Sadanand Viswanath

Personal information
- Born: 29 November 1962 (age 62) Bangalore, Karnataka, India
- Batting: Right-handed
- Role: Wicket-keeper

International information
- National side: India (1985-1988);
- Test debut (cap 172): 30 August 1985 v Sri Lanka
- Last Test: 14 September 1985 v Sri Lanka
- ODI debut (cap 52): 20 January 1985 v England
- Last ODI: 7 January 1988 v West Indies

Umpiring information
- WODIs umpired: 1 (1997)

Career statistics
| Competition | Tests | ODIs |
| Matches | 3 | 22 |
| Runs scored | 31 | 72 |
| Batting average | 6.20 | 9.00 |
| 100s/50s | -/- | -/- |
| Top score | 20 | 23* |
| Balls bowled | - | - |
| Wickets | - | - |
| Bowling average | - | - |
| 5 wickets in innings | - | - |
| 10 wickets in match | - | n/a |
| Best bowling | - | - |
| Catches/stumpings | 11/- | 17/7 |
- Source: ESPNcricinfo, 10 May 2020

= Sadanand Viswanath =

Indian cricketer (born 1962)

Sadanand Viswanath (ಸದಾನಂದ ವಿಶ್ವನಾಥ್‌) (born 28 November 1962, Bangalore, Karnataka) is a former Indian cricketer who played in 3 Tests and 22 ODIs, from 1985 to 1988. Currently, he is a first class umpire and coach. He was a part of the Indian squad which won the 1985 World Championship of Cricket.

== Career ==
Vishy gained recognition during the height of India's ascendancy in world cricket in the mid '80s. Sadanand was first selected in the Indian team which won the World Championship of Cricket tournament in Australia and the Rothmans Cup in Sharjah days later, in 1985. The thumping triumphs, where India did not lose a single match, validated its claim as the world's best ODI team. People had started to believe in the qualities of a team they earlier thought had won the 1983 World Cup by fluke.

== Playing style ==
An aggressive wicketkeeper-batsman, Vishwanath is remembered for a hard six he hit out of Bangalore's Chinnaswamy stadium against Allan Border's Australians. Border commented later, "The ball probably had ice on it when it came down!"

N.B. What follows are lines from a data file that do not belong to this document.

(** ** More on the merge *)

Lemma dedup_loop_fixed (l : list CourseRecord) (seen : gset string) :
  NoDup (title <$> l) → Forall (λ r, title r ≠ "") l →
  (∀ r, r ∈ l → title r ∉ seen) →
  dedup_loop l seen [] = l.
Proof.
  revert seen. induction l as [|c l IH]; intros seen Hnd Hne Hseen; [done|].
  rewrite dedup_loop_cons.
  rewrite fmap_cons in Hnd. apply NoDup_cons in Hnd as [Hc Hnd].
  apply Forall_cons in Hne as [Hcne Hne].
  rewrite bool_decide_eq_true_2.
  - f_equal. apply IH; [done..|]. intros r Hr.
    apply not_seen_add. split.
    + intros Heq. apply Hc. rewrite Heq. by apply list_elem_of_fmap_2.
    + apply Hseen. by right.
  - split; [done|]. apply Hseen. by left.
Qed.

Lemma remove_duplicate_titles_ok (l : list CourseRecord) :
  corpus_ok (remove_duplicate_titles l).
Proof.
  split; [apply dedup_loop_NoDup|].
  apply Forall_forall. intros r Hr.
  by apply dedup_loop_elem in Hr as (? & _).
Qed.

(** X16. The merge leaves a list alone exactly when its titles are not
    empty and pairwise different; so merging twice is merging once. *)
Theorem dedup_fixed_points (all_courses : list CourseRecord) :
  (remove_duplicate_titles all_courses = all_courses ↔ corpus_ok all_courses)
  ∧ remove_duplicate_titles (remove_duplicate_titles all_courses)
    = remove_duplicate_titles all_courses.
Proof.
  assert (∀ l, corpus_ok l → remove_duplicate_titles l = l) as Hfix.
  { intros l [Hnd Hne]. apply dedup_loop_fixed; [done..|].
    intros r _. apply not_elem_of_empty. }
  split; [split|].
  - intros <-. apply remove_duplicate_titles_ok.
  - apply Hfix.
  - apply Hfix, remove_duplicate_titles_ok.
Qed.

(** X17. The merge only drops records: what it returns is the input with
    some records left out, in the same order. *)
Theorem dedup_is_sublist (all_courses : list CourseRecord) :
  remove_duplicate_titles all_courses `sublist_of` all_courses ∧
  length (remove_duplicate_titles all_courses) ≤ length all_courses.
Proof.
  assert (remove_duplicate_titles all_courses `sublist_of` all_courses)
    by apply dedup_loop_sublist.
  split; [done|]. by apply sublist_length.
Qed.

(** ** More on the cache *)

Lemma scrape_loop_courses env scrapers all_courses calls :
  fst (scrape_loop env scrapers all_courses calls)
    = all_courses ++ scraped env scrapers.
Proof.
  revert all_courses calls. unfold scraped.
  induction scrapers as [|s scrapers IH]; intros all_courses calls; simpl.
  - by rewrite app_nil_r.
  - destruct (run_scraper env s) as [courses|]; rewrite IH; simpl; [|done].
    case_bool_decide as Hne; [by rewrite <- app_assoc|].
    by subst courses.
Qed.

Lemma get_all_courses_stale env current_time σ :
  cached_courses σ = None ∨
  (CACHE_DURATION ≤ current_time - last_cache_time σ)%Qc →
  get_all_courses env current_time σ = rebuild env current_time σ.
Proof.
  intros Hstale. unfold get_all_courses.
  destruct (cached_courses σ) as [c|]; [|done].
  destruct Hstale as [?|Hage]; [done|].
  rewrite bool_decide_eq_false_2; [done|]. by apply Qcle_not_lt.
Qed.
(** The three-probe instance ends after three outcomes. *)
Lemma three_outcomes_for_three_probes :
  exists mem d out,
    running 0 three_probes reply_timeout_reply mem d out
    /\ 0 <= count three_probes <= INT_MAX
    /\ (1 < length reply_timeout_reply)%nat
    /\ num_probes_in_flight d = 0
    /\ num_replies d = 3.
Proof.
  destruct (ping three_probes 3%float 0.5%float reply_timeout_reply)
    as [[[mem d] out]|] eqn:E; [|vm_compute in E; discriminate E].
  pose proof (run_running _ _ _ _ _ _ _ _ E) as R.
  assert (Hc : 0 <= count three_probes <= INT_MAX)
    by (unfold INT_MAX; simpl; lia).
  assert (Hl : (1 < length reply_timeout_reply)%nat) by (simpl; lia).
  assert (F : num_probes_in_flight d = 0)
    by (vm_compute in E; injection E as <- <- <-; reflexivity).
  destruct (none_in_flight_after_count_outcomes 0%nat
              three_probes reply_timeout_reply mem d out Hc R Hl F) as (Hr & _).
  exists mem, d, out. auto.
Defined.

(** The events of the three-probe instance, as its caller sees them. *)
Lemma three_probes_forwarded :
  exists mem d out,
    running 0 three_probes reply_timeout_reply mem d out
    /\ thrown out = reply_timeout_reply
    /\ map ping_event_type (outcomes out)
       = [PING_PROBE_REPLY; PING_TIMEOUT; PING_PROBE_REPLY].
Proof.
  destruct (ping three_probes 3%float 0.5%float reply_timeout_reply)
    as [[[mem d] out]|] eqn:E; [|vm_compute in E; discriminate E].
  pose proof (run_running _ _ _ _ _ _ _ _ E) as R.
  destruct (events_are_forwarded_and_classified 0%nat
              three_probes reply_timeout_reply mem d out R) as (Ht & Ho).
  exists mem, d, out. rewrite Ho. auto.
Defined.

(** The three-probe instance has sent three probes when it ends. *)
Lemma three_probes_sent :
  exists mem d out,
    ping three_probes 3%float 0.5%float reply_timeout_reply = Some (mem, d, out)
    /\ Z.of_nat (length (sent out)) = 3.
Proof.
  destruct (ping three_probes 3%float 0.5%float reply_timeout_reply)
    as [[[mem d] out]|] eqn:E; [|vm_compute in E; discriminate E].
  assert (Hc : 0 <= count three_probes < SIZE_MAX_plus_1)
    by (unfold SIZE_MAX_plus_1; simpl; lia).
  destruct (run_sends_what_it_counts (framework 3%float) [skeleton 0.5%float]
              0%nat three_probes reply_timeout_reply mem d out
              (fun _ => eq_refl) Hc E) as (_ & Hs).
  exists mem, d, out. split; [reflexivity|].
  apply Hs.
  - unfold INT_MAX; simpl; lia.
  - simpl; lia.
  - vm_compute in E; injection E as <- <- <-; reflexivity.
Defined.


(** A reply without "src_ip" and without "type", of version 0. *)
Lemma reply_without_fields :
  reply_event_type three_probes (skeleton 0.5%float) = PING_GEN_ERROR
  /\ reply_event_type three_probes (skeleton 0.5%float)
     = reply_event_type three_probes (with_version (skeleton 0.5%float) (Some 6)).
Proof.
  destruct (classification_of_missing_fields (library := ipv4_library)
              three_probes (skeleton 0.5%float)) as (_ & H2 & H3).
  split.
  - apply H2; reflexivity.
  - apply H3. vm_compute. discriminate.
Defined.


(** Five probes asked for, when the third cannot be pushed. *)
Lemma two_of_five_when_the_third_fails :
  exists d',
    send_ping_probes third_push_fails [skeleton 0.5%float] initial_data 0 5
    = Ok (false,
          [skeleton 0.5%float; skeleton 0.5%float; skeleton 1%float;
           skeleton 1.5%float],
          d', [pt_send_probe 1%nat; pt_send_probe 2%nat;
               fprintf_stderr "Error in send_ping_probe"])
    /\ probes d' = Some [1; 2]%nat.
Proof.
  destruct (batch_stops_at_first_failure (library := ipv4_library) 2 5 0
              third_push_fails [skeleton 0.5%float] initial_data 0%nat
              (skeleton 0.5%float) [] push_element_fails)
    as (d' & Hrun & Hp & _).
  - reflexivity.
  - reflexivity.
  - lia.
  - intros [|[|j]] Hj; [reflexivity|reflexivity|lia].
  - reflexivity.
  - discriminate.
  - exists d'. split; [|exact Hp].
    unfold send_ping_probes. change (Z.to_nat 5) with 5%nat.
    rewrite Hrun. vm_compute. reflexivity.
Defined.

== International career ==
Viswanath's stint in international cricket was brief but the fiery wicketkeeper was noticed by all.Sunil Gavaskar commented in his book 'One-Day Wonders', "People will talk about many other reasons why we won the World Championship of Cricket in 1985 but one of the main reasons was the presence of Sadanand Vishwanath behind the stumps." The Australian media too had written that " this good-looking wicket-keeper may be on his way to becoming India’s best ever."

== Death of Parents ==
The death of his parents within a short span of time had a demoralising effect. Viswanath was not able to fulfil the expectations placed upon him, and was replaced as wicket-keeper by Kiran More and Chandrakant Pandit.

== Coaching Academy ==
Sadanand now runs his private cricket coaching academy for young boys in Kundalahalli, Bangalore and also follows the game closely as an umpire in India's domestic championship for the Ranji Trophy. Recently, Sadanand was promoted to the Elite Panel of Indian umpires which makes him eligible to umpire the upper tier, that is, the zonal matches played for the Duleep and Deodhar Trophies.